**Data records:**
- Opening Delimiter -

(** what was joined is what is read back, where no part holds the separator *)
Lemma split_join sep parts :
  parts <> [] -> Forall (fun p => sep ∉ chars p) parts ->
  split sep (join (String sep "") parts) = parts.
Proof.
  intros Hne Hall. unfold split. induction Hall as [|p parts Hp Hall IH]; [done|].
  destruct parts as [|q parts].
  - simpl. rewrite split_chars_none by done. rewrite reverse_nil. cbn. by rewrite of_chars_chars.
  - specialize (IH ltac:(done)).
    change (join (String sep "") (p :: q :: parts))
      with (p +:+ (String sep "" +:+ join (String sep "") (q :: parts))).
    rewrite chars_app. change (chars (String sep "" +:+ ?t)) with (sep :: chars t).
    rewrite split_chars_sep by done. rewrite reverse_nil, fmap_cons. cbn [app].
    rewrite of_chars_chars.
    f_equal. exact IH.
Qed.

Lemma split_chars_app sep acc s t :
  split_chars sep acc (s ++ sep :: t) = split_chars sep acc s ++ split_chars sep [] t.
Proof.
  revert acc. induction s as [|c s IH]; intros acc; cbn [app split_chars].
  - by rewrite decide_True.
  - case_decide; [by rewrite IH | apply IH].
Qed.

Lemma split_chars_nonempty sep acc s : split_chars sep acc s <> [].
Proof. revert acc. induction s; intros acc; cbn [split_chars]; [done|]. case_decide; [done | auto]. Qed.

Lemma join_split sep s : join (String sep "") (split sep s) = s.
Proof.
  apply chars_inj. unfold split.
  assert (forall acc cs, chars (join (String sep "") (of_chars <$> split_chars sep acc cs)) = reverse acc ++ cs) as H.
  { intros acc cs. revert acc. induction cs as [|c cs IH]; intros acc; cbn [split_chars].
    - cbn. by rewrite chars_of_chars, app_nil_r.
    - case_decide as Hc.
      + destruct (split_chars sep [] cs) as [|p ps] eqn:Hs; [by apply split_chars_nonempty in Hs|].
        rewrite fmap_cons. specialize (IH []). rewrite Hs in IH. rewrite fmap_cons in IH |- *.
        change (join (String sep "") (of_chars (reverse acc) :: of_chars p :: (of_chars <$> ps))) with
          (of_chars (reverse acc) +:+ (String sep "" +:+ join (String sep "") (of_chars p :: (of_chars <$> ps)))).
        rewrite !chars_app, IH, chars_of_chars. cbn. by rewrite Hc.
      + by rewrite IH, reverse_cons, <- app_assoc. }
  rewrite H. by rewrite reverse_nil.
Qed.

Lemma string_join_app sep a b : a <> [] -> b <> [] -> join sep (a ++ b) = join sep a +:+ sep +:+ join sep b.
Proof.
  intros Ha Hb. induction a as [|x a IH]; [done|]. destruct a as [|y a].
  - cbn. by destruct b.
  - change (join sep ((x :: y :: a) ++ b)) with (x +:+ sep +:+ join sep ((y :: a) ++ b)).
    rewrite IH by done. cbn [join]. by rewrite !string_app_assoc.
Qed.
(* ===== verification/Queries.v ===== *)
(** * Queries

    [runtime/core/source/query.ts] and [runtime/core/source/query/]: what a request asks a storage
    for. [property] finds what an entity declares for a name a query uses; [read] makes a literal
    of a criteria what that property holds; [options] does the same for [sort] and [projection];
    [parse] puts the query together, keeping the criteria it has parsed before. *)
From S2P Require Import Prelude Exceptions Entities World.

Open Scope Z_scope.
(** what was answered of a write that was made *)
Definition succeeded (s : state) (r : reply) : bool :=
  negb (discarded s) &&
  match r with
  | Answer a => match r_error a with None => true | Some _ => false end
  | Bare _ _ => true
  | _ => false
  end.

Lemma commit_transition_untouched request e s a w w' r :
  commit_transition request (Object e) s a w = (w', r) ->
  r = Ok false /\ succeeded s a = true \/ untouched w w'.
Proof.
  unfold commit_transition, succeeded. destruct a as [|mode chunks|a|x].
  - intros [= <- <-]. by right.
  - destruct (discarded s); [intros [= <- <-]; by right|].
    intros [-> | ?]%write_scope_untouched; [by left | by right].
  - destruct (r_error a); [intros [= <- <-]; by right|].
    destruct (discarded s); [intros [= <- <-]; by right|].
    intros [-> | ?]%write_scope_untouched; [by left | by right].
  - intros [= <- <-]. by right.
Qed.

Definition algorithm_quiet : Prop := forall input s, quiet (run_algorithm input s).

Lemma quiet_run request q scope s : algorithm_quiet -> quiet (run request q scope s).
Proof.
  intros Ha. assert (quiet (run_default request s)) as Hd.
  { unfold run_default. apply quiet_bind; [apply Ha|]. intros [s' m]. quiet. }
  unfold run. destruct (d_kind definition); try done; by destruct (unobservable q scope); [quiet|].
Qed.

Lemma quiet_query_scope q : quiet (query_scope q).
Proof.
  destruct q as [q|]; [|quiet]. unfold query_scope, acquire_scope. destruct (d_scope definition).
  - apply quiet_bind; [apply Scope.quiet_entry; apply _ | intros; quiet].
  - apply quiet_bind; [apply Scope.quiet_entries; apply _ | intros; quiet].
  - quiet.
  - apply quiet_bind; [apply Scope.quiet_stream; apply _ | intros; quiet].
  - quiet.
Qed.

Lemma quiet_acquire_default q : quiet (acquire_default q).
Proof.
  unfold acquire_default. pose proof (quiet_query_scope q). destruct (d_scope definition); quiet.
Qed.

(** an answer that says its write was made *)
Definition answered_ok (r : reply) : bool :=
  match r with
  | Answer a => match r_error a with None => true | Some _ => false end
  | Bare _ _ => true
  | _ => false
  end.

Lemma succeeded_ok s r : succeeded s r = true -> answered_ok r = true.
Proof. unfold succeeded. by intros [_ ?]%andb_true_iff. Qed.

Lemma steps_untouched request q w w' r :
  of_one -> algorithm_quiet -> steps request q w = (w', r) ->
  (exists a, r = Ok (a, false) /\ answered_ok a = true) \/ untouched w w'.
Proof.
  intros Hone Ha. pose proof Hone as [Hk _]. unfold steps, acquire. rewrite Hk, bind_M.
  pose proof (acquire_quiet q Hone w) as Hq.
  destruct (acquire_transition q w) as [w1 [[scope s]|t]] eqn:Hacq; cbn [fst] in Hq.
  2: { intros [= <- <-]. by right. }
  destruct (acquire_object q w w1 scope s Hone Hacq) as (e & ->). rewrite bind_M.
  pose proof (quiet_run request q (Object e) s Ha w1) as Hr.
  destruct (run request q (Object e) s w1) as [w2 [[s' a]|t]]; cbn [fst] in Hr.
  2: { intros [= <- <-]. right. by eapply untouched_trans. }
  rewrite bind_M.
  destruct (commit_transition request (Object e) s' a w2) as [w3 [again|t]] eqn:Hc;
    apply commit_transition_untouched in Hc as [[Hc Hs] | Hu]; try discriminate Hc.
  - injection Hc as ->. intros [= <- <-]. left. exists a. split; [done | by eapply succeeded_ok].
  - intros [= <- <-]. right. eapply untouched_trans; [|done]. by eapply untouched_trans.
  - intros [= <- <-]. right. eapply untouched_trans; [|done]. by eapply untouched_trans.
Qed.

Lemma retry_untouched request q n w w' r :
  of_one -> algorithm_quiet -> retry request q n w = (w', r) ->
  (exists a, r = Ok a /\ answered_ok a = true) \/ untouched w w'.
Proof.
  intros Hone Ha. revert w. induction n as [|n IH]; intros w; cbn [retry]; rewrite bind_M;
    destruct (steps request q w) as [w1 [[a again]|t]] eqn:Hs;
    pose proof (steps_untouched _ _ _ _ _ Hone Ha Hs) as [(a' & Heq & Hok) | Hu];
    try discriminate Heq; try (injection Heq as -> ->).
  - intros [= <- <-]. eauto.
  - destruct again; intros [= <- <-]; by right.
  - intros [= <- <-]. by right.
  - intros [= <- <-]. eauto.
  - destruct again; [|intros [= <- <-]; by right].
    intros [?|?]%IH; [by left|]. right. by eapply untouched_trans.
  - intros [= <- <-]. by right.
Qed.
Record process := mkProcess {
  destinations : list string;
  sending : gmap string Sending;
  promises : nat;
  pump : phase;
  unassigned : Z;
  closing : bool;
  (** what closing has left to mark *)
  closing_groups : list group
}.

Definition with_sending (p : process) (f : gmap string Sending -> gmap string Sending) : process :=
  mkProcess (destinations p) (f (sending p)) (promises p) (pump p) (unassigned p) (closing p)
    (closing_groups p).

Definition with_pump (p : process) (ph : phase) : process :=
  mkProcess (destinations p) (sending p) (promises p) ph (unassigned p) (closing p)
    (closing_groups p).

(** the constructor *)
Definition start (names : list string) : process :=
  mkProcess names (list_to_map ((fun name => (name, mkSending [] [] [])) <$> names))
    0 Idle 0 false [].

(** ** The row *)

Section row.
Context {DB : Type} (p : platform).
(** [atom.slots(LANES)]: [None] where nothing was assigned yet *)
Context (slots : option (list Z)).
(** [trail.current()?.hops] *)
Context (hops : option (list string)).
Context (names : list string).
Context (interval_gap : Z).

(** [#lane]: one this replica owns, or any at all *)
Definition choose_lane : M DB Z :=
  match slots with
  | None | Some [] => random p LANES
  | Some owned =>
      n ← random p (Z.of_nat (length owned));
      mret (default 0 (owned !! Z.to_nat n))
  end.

- Closing Delimiter -

**Task to carry out:** Above are the records; from them, give again exactly the lines from the one containing "Lemma split_chars_app sep" through the one containing "(** what was answered", both included.

**Finished task:**
Lemma split_chars_app sep acc s t :
  split_chars sep acc (s ++ sep :: t) = split_chars sep acc s ++ split_chars sep [] t.
Proof.
  revert acc. induction s as [|c s IH]; intros acc; cbn [app split_chars].
  - by rewrite decide_True.
  - case_decide; [by rewrite IH | apply IH].
Qed.

Lemma split_chars_nonempty sep acc s : split_chars sep acc s <> [].
Proof. revert acc. induction s; intros acc; cbn [split_chars]; [done|]. case_decide; [done | auto]. Qed.

Lemma join_split sep s : join (String sep "") (split sep s) = s.
Proof.
  apply chars_inj. unfold split.
  assert (forall acc cs, chars (join (String sep "") (of_chars <$> split_chars sep acc cs)) = reverse acc ++ cs) as H.
  { intros acc cs. revert acc. induction cs as [|c cs IH]; intros acc; cbn [split_chars].
    - cbn. by rewrite chars_of_chars, app_nil_r.
    - case_decide as Hc.
      + destruct (split_chars sep [] cs) as [|p ps] eqn:Hs; [by apply split_chars_nonempty in Hs|].
        rewrite fmap_cons. specialize (IH []). rewrite Hs in IH. rewrite fmap_cons in IH |- *.
        change (join (String sep "") (of_chars (reverse acc) :: of_chars p :: (of_chars <$> ps))) with
          (of_chars (reverse acc) +:+ (String sep "" +:+ join (String sep "") (of_chars p :: (of_chars <$> ps)))).
        rewrite !chars_app, IH, chars_of_chars. cbn. by rewrite Hc.
      + by rewrite IH, reverse_cons, <- app_assoc. }
  rewrite H. by rewrite reverse_nil.
Qed.

Lemma string_join_app sep a b : a <> [] -> b <> [] -> join sep (a ++ b) = join sep a +:+ sep +:+ join sep b.
Proof.
  intros Ha Hb. induction a as [|x a IH]; [done|]. destruct a as [|y a].
  - cbn. by destruct b.
  - change (join sep ((x :: y :: a) ++ b)) with (x +:+ sep +:+ join sep ((y :: a) ++ b)).
    rewrite IH by done. cbn [join]. by rewrite !string_app_assoc.
Qed.
(* ===== verification/Queries.v ===== *)
(** * Queries

    [runtime/core/source/query.ts] and [runtime/core/source/query/]: what a request asks a storage
    for. [property] finds what an entity declares for a name a query uses; [read] makes a literal
    of a criteria what that property holds; [options] does the same for [sort] and [projection];
    [parse] puts the query together, keeping the criteria it has parsed before. *)
From S2P Require Import Prelude Exceptions Entities World.

Open Scope Z_scope.
(** what was answered of a write that was made *)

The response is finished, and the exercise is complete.